**Task to carry out**
Which lines of the records contain the word "else"? Copy each one.
*** Opening Data to examine ***
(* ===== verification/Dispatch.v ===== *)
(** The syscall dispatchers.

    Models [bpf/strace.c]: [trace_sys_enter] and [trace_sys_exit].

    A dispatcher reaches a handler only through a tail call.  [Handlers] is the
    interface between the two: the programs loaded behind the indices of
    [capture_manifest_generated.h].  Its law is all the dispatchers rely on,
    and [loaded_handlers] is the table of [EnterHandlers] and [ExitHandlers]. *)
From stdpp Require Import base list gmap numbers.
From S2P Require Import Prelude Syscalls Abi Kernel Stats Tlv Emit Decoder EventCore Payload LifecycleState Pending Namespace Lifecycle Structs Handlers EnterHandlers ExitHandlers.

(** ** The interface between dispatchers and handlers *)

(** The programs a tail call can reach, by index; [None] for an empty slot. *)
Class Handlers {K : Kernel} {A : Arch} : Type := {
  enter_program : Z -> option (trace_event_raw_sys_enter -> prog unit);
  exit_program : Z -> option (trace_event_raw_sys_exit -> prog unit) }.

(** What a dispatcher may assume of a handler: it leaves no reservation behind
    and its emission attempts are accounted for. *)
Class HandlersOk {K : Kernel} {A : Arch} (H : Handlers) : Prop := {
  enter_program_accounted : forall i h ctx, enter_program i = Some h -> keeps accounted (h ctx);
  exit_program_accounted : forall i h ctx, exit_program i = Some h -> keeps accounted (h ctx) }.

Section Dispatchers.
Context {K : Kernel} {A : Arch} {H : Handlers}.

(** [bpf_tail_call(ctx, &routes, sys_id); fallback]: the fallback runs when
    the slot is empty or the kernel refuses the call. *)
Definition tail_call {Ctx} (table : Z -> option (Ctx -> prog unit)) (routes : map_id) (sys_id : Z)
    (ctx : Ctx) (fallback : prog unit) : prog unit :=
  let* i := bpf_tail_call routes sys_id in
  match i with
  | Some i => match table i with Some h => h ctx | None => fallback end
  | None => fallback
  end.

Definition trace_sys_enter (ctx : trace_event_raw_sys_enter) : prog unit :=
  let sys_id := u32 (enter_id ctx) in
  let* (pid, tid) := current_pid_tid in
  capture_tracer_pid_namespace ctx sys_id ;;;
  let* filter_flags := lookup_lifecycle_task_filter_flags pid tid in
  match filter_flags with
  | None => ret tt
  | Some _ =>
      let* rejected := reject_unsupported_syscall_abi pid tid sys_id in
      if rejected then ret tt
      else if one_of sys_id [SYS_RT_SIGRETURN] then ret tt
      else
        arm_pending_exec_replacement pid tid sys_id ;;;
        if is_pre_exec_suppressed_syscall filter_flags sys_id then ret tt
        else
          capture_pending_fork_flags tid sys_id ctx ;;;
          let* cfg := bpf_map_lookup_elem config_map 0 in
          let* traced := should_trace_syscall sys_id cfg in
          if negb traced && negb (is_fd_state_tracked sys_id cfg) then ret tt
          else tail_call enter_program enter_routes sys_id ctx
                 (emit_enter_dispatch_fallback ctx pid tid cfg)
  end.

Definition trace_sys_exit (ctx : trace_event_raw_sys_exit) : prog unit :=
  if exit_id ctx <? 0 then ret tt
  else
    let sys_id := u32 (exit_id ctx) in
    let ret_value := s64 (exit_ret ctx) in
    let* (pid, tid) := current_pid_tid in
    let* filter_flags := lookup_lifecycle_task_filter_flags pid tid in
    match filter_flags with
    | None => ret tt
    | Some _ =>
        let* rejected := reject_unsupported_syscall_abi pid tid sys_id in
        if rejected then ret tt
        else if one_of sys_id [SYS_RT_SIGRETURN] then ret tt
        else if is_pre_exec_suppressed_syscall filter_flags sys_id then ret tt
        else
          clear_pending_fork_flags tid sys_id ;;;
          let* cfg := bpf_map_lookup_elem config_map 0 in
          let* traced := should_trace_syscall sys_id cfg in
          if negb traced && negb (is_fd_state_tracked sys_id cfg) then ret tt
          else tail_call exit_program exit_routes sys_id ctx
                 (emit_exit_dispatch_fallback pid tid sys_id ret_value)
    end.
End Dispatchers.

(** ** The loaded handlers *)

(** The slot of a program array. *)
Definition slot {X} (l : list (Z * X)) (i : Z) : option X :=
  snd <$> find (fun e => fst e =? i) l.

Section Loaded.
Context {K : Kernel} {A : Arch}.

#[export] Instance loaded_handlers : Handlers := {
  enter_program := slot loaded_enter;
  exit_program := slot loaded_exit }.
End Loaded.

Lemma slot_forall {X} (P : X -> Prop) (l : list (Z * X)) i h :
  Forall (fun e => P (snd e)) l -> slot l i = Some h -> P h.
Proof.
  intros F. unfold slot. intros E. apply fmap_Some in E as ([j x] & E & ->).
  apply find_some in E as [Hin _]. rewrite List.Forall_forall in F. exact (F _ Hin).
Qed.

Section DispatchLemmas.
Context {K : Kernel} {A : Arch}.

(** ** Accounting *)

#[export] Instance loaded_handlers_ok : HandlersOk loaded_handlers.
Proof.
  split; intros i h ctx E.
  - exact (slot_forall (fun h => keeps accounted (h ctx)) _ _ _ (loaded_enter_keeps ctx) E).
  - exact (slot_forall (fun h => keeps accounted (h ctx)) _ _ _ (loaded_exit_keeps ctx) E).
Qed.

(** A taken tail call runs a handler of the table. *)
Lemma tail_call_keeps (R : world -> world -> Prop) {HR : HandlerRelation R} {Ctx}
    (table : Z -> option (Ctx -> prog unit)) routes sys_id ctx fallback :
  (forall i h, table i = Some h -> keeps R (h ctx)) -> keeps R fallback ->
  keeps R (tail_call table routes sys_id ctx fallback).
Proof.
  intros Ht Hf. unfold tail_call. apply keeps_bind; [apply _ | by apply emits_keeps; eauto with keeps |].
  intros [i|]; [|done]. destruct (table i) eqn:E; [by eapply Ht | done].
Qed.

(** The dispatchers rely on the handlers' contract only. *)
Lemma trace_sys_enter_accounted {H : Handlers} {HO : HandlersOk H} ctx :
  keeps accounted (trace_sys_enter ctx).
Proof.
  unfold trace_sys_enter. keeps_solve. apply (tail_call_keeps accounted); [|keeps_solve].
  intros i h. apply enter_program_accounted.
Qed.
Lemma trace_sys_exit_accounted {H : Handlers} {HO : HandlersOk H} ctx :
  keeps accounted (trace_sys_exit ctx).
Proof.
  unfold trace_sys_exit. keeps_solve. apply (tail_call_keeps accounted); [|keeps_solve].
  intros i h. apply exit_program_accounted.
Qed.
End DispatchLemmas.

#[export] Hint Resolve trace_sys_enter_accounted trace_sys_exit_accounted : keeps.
*** Closing Data to examine ***
**Written response**
      else if one_of sys_id [SYS_RT_SIGRETURN] then ret tt
      else
        else
          else tail_call enter_program enter_routes sys_id ctx
  else
        else if one_of sys_id [SYS_RT_SIGRETURN] then ret tt
        else if is_pre_exec_suppressed_syscall filter_flags sys_id then ret tt
        else
          else tail_call exit_program exit_routes sys_id ctx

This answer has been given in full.